Equivoci a parte, anche quella canzone abbondava di riferimenti esoterici, ribaditi all’interno dell’album da un brano come Il re del mondo, il cui titolo deriva da un trattatello iniziatico di René Guenon, poi curiosamente riecheggiato nel Titanic cinematografico di James Cameron. Certo, nell’Era del cinghiale bianco c’era posto anche per l’ipnotica Pasqua etiope, il cui testo è in realtà un centone di latino liturgico, ma di qui ad annettere Battiato al cristianesimo ce ne passa. E infatti non è quello che succede con Patriots né con il successivo e apparentemente più divertito La voce del padrone. Qualcuno inizia a trovare coincidenze non casuali tra i testi del cantautore e il catalogo Adelphi di quegli anni, e anche senza Wikipedia non ci vuole molto per verificare che L’Egitto prima delle sabbie (l’album à la Stockhausen registrato nel 1978, subito prima della svolta pop: il brano del titolo consiste di un’unica frase musicale ripetuta al piano per un quarto d’ora) è un omaggio abbastanza esplicito alle visionarie pretese di Georges Gurdjieff, il grande officiante della misteriosofia d’inizio Novecento.

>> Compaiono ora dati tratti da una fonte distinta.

(** A run is reachable when its events are in chronological order. *)
Lemma run_reachable timemap events :
  Engine.chronological 0%Q events ->
  Engine.reachable timemap (Engine.run events (Player.constructor timemap)).
Proof. intros H. exists events. split; [exact H|reflexivity]. Qed.

(** Frames at elapsed 500 ms and 900 ms see each measure begin; the frame
    at elapsed 950 ms then reads measure 0 at offset 50 ms. *)
Lemma synchronizeMidi_repeat_950_witness :
  let p := Engine.run [(1000%Q, Engine.Play); (1500%Q, Engine.Frame);
                       (1900%Q, Engine.Frame)]
             (Player.constructor repeat_timemap) in
  exists q,
    Sync.synchronizeMidi 1950%Q p = Player.Normal q /\
    Player._measureIndex q = 0 /\
    (Player._measureOffset q == 50)%Q.
Proof.
  intros p.
  assert (Hreach : Engine.reachable repeat_timemap p).
  { apply run_reachable. simpl. repeat split; apply Qle_bool_imp_le; reflexivity. }
  assert (Hplaying : Player.state p = Playing) by (vm_compute; reflexivity).
  assert (Helapsed : (1950 - Player._playbackStart p == 950)%Q)
    by (vm_compute; reflexivity).
  destruct (synchronizeMidi_repeat_950 p 1950%Q Hreach Hplaying Helapsed)
    as (q & Hq & Hindex & _ & _ & _ & _ & Hsame).
  exists q. split; [exact Hq|]. split; [exact Hindex|].
  apply Hsame; vm_compute; reflexivity.
Defined.

(** C2 as stated fails.  With frames at elapsed 600 ms and 950 ms the
    repeat begins between two frames: the frame at 950 ms finds measure 0
    where it tracked measure 1, re-anchors, and reads offset 0, not 50. *)
Lemma synchronizeMidi_repeat_950_offset_0 :
  let p := Engine.run [(1000%Q, Engine.Play); (1600%Q, Engine.Frame)]
             (Player.constructor repeat_timemap) in
  Engine.reachable repeat_timemap p /\
  Player.state p = Playing /\
  (1950 - Player._playbackStart p == 950)%Q /\
  exists q,
    Sync.synchronizeMidi 1950%Q p = Player.Normal q /\
    Player._measureIndex q = 0 /\
    (Player._measureOffset q == 0)%Q /\
    ~ (Player._measureOffset q == 50)%Q.
Proof.
  intros p. split.
  { apply run_reachable. simpl. repeat split; apply Qle_bool_imp_le; reflexivity. }
  split; [vm_compute; reflexivity|]. split; [vm_compute; reflexivity|].
  eexists. split; [vm_compute; reflexivity|].
  split; [reflexivity|]. split; [reflexivity|].
  intros H. vm_compute in H. discriminate H.
Qed.

(** ** Equivalent players stay equivalent *)

Module EquivFacts.
Import Player.

(** Discharge the premises of the two conditional clauses of
    [Engine.equiv] once the playback state and the sentinel test are
    known. *)
Ltac use_live_fields :=
  repeat match goal with
  | H : ?P -> _ |- _ =>
      first
        [ specialize (H ltac:(first [ left; reflexivity | right; reflexivity
                                    | split; [reflexivity|discriminate] ]))
        | clear H ]
  end.

(** Open two equivalent players into their fields. *)
Ltac open_equiv p q :=
  destruct p as [[st pos] pS pP mI mS mO tm mu raw cur out];
  destruct q as [[st' pos'] pS' pP' mI' mS' mO' tm' mu' raw' cur' out'];
  unfold Engine.equiv, play_branch, state;
  cbn [_midiPlayer MidiPlayer.state _playbackStart _playbackPause _measureIndex
       _measureStart _measureOffset _timemap mute _converter_timemap _renderer
       _output];
  intros (Hmp & HpS & Htm & Hmu & Hraw & Hcur & Hout & Hanchors & Hpause);
  injection Hmp as Hst Hpos; subst st' pos' pS' tm' mu' raw' cur' out'.

Lemma equiv_refl p : Engine.equiv p p.
Proof. unfold Engine.equiv. repeat split; reflexivity. Qed.

Lemma equiv_observe p q : Engine.equiv p q -> Engine.observe p = Engine.observe q.
Proof.
  intros (Hmp & _ & _ & _ & _ & Hcur & Hout & _).
  unfold Engine.observe, state. rewrite Hmp, Hcur, Hout. reflexivity.
Qed.

Lemma equiv_moveTo i s o now p q :
  Engine.equiv p q ->
  Engine.equiv (Engine.fields (moveTo i s o now p)) (Engine.fields (moveTo i s o now q)).
Proof.
  open_equiv p q. unfold moveTo. cbn [_timemap].
  destruct (tm !! i) as [record|]; cbn.
  - repeat (split; [reflexivity|]). split; intros _; repeat split; reflexivity.
  - repeat (split; [reflexivity|]). split; assumption.
Qed.

Lemma equiv_play now p q :
  Engine.equiv p q -> Engine.equiv (play now p) (play now q).
Proof.
  open_equiv p q. unfold play, _play, play_branch, state. cbn.
  destruct st; destruct (Qeq_bool pS 0) eqn:Hsentinel; cbn in *; use_live_fields.
  all: try (destruct Hanchors as [-> ->]).
  all: try subst pP'.
  all: repeat (split; [reflexivity|]).
  all: try (split; [intros _; split; reflexivity|]).
  all: try (intros [_ H]; congruence).
Qed.

Lemma equiv_pause now p q :
  Engine.equiv p q -> Engine.equiv (pause now p) (pause now q).
Proof.
  open_equiv p q. unfold pause, state. cbn.
  destruct st; destruct (Qeq_bool pS 0) eqn:Hsentinel; cbn in *;
    rewrite ?Hsentinel; cbn.
  all: repeat (split; [reflexivity|]).
  all: try (split; assumption).
  all: use_live_fields; split; intros _; first [assumption|reflexivity].
Qed.
Lemma visitField_relation tag typ fv st name mods :
  Split tag annotationSeperator = annotationRelation :: name :: mods →
  visitField visit hooks sideload (MkField tag typ fv) st
  = visitRelation visit hooks sideload (annotationRelation :: name :: mods) fv st.
Proof.
  intros Hs. unfold visitField.
  destruct (decide (tag = EmptyString)) as [->|_]; [discriminate Hs|].
  rewrite Hs. reflexivity.
Qed.
End steps.

(** ** Primary keys *)







Lemma visitStruct_field_fails hooks fs1 f fs2 included sideload st1 e :
  forEach (visitField visitStruct hooks sideload) fs1 (newNode, included)
  = Ret st1 →
  visitField visitStruct hooks sideload f st1 = Fail e →
  visitModelNode (Some (MkModel hooks (fs1 ++ f :: fs2)))%list included sideload
  = Fail e.
Proof.
  intros H1 Hf. unfold visitModelNode. simpl.
  rewrite forEach_app, H1. simpl. by rewrite Hf.
Qed.

Lemma visitStruct_field_panics hooks fs1 f fs2 included sideload st1 :
  forEach (visitField visitStruct hooks sideload) fs1 (newNode, included)
  = Ret st1 →
  visitField visitStruct hooks sideload f st1 = Panic →
  visitModelNode (Some (MkModel hooks (fs1 ++ f :: fs2)))%list included sideload
  = Panic.
Proof.
  intros H1 Hf. unfold visitModelNode. simpl.
  rewrite forEach_app, H1. simpl. by rewrite Hf.
Qed.



Example primary_key_signs :
  visitModelNode
    (Some (MkModel noHooks [MkField "primary,a" "uint8" (PtrTo (VUint8 255))]))
    None false
  = Ret (Some (MkNode "a" "255" EmptyString None None None None), None)
  ∧ visitModelNode
      (Some (MkModel noHooks [MkField "primary,a" "int64" (Val (VInt64 (- 2 ^ 63)))]))
      None false
    = Ret (Some (MkNode "a" "-9223372036854775808" EmptyString None None None None), None).
Proof. split; vm_compute; reflexivity. Qed.



(** A nil pointer to a supported kind reaches [v.Interface()] with the zero
    [Value] and panics; a nil pointer to any other kind is reported as
    [ErrBadJSONAPIID]. *)
Lemma visitField_primary_nil visit hooks sideload tag typ k name mods st :
  Split tag annotationSeperator = annotationPrimary :: name :: mods →
  visitField visit hooks sideload (MkField tag typ (NilPtr k)) st
  = if supportedKind k then Panic else Fail ErrBadJSONAPIID.
Proof.
  intros Hs. rewrite (visitField_primary _ _ _ _ _ _ _ _ _ Hs).
  by destruct k.
Qed.

(** C8.  A struct whose primary key is a nil [*string] makes the traversal
    panic: no error is returned. *)
Theorem nil_pointer_primary_key_panics included sideload :
  visitModelNode (Some Samples.nilID) included sideload = Panic.
Proof.
  apply (visitStruct_field_panics noHooks [] _ [_] included sideload
           (newNode, included)); [done|].
  by rewrite (visitField_primary_nil _ _ _ _ _ _ "things" []).
Qed.

(** ** Attributes *)

Lemma Format_UTC_layouts t :
  Format (UTC t) iso8601TimeFormat = Format (UTC t) RFC3339.
Proof.
  unfold iso8601TimeFormat, RFC3339.
  cbn -[civil appendInt Z.div Z.modulo localSeconds].
  destruct (civil _) as [[y m] d].
  reflexivity.
Qed.

Lemma attrModifiers_cons a n mods :
  attrModifiers (a :: n :: mods)
  = foldl attrModifier (MkAttrModifiers false false false) mods.
Proof. by destruct mods. Qed.

Lemma foldl_attrModifier fl mods :
  let r := foldl attrModifier fl mods in
  (omitEmpty r = true ↔ omitEmpty fl = true ∨ annotationOmitEmpty ∈ mods)
  ∧ (iso8601 r = true ↔ iso8601 fl = true ∨ annotationISO8601 ∈ mods)
  ∧ (rfc3339 r = true ↔ rfc3339 fl = true ∨ annotationRFC3339 ∈ mods).
Proof.
  revert fl. induction mods as [|arg mods IH]; intros fl; simpl.
  - rewrite !elem_of_nil. tauto.
  - destruct (IH (attrModifier fl arg)) as (-> & -> & ->).
    rewrite !elem_of_cons. unfold attrModifier.
    unfold annotationOmitEmpty, annotationISO8601, annotationRFC3339 in *.
    repeat case_decide; subst; simpl; intuition congruence.
Qed.

Lemma attrModifiers_spec a n mods :
  let fl := attrModifiers (a :: n :: mods) in
  (omitEmpty fl = true ↔ annotationOmitEmpty ∈ mods)
  ∧ (iso8601 fl = true ↔ annotationISO8601 ∈ mods)
  ∧ (rfc3339 fl = true ↔ annotationRFC3339 ∈ mods).
Proof.
  simpl. rewrite attrModifiers_cons.
  destruct (foldl_attrModifier (MkAttrModifiers false false false) mods)
    as (-> & -> & ->).
  simpl. intuition congruence.
Qed.



(** ** Relationships *)

Lemma assignRelationship_ensure name r node :
  assignRelationship name r
    match Relationships node with
    | Some _ => node
    | None => setRelationships (Some ∅) node
    end
  = Ret (setRelationships
           (Some (<[name := r]> (default ∅ (Relationships node)))) node).
Proof.
  unfold assignRelationship. destruct (Relationships node) eqn:E; simpl.
  - by rewrite E.
  - done.
Qed.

Con buona probabilità proprio lui, Gurdjieff, è il modello del “maestro” che in Prospettiva Nevski intrattiene i discepoli sui segreti del crepuscolo. Bisogna dirlo con franchezza: tutto questo riflettere sull’anima non attira a Battiato l’approvazione della sinistra di allora e invece favorisce, come non sgradito effetto collaterale, l’apprezzamento da parte del mondo cattolico. Che non si annetterà mai completamente la sua discografia (impresa impossibile, visto che Battiato stesso dichiarava serenamente di credere nella reincarnazione e non nella risurrezione), ma sarà sempre disponibile a cogliere la profondità spirituale di alcuni brani.
Anche il famoso concerto del 18 marzo 1989, svoltosi in Aula Nervi alla presenza di Giovanni Paolo II, va inserito in un contesto più ampio, corrispondente allo slancio che il Pontefice aveva imposto al dialogo interreligioso con lo storico incontro svoltosi ad Assisi il 18 aprile 1986. Dei brani che si susseguono nell’esibizione dell’89 (la prima del genere mai svoltasi in Vaticano) il più sintomatico è l’ultimo, Oceano di silenzio, nel quale alla metempsicosi pudicamente si allude nei versi in tedesco.
L’immagine finale, con Battiato che si alza dalla sua posizione accoccolata per ricevere i complimenti di papa Wojtyla, è l’istantanea di un periodo entusiasmante e complesso, con il Muro di Berlino già traballante e il sogno della pace all’improvviso più concreto. E Francesco? Nelle interviste degli ultimi anni Battiato aveva elogiato più volte la sua volontà di riforma, si era detto disposto a cantare per lui, ma non aveva nascosto che avrebbe preferito una maggior insistenza di papa Bergoglio in materia teologica. Sempre con rispetto, sia chiaro, e sempre al di qua di un’adesione formale alla Chiesa. Coerente con sé stesso, Battiato non ha mai smesso di pensare a Dio come all’“Inviolato” della tradizione coranica, attorno al cui nome impronunciabile aveva edificato quella bellissima Ode che resta probabilmente il suo vero atto di fede.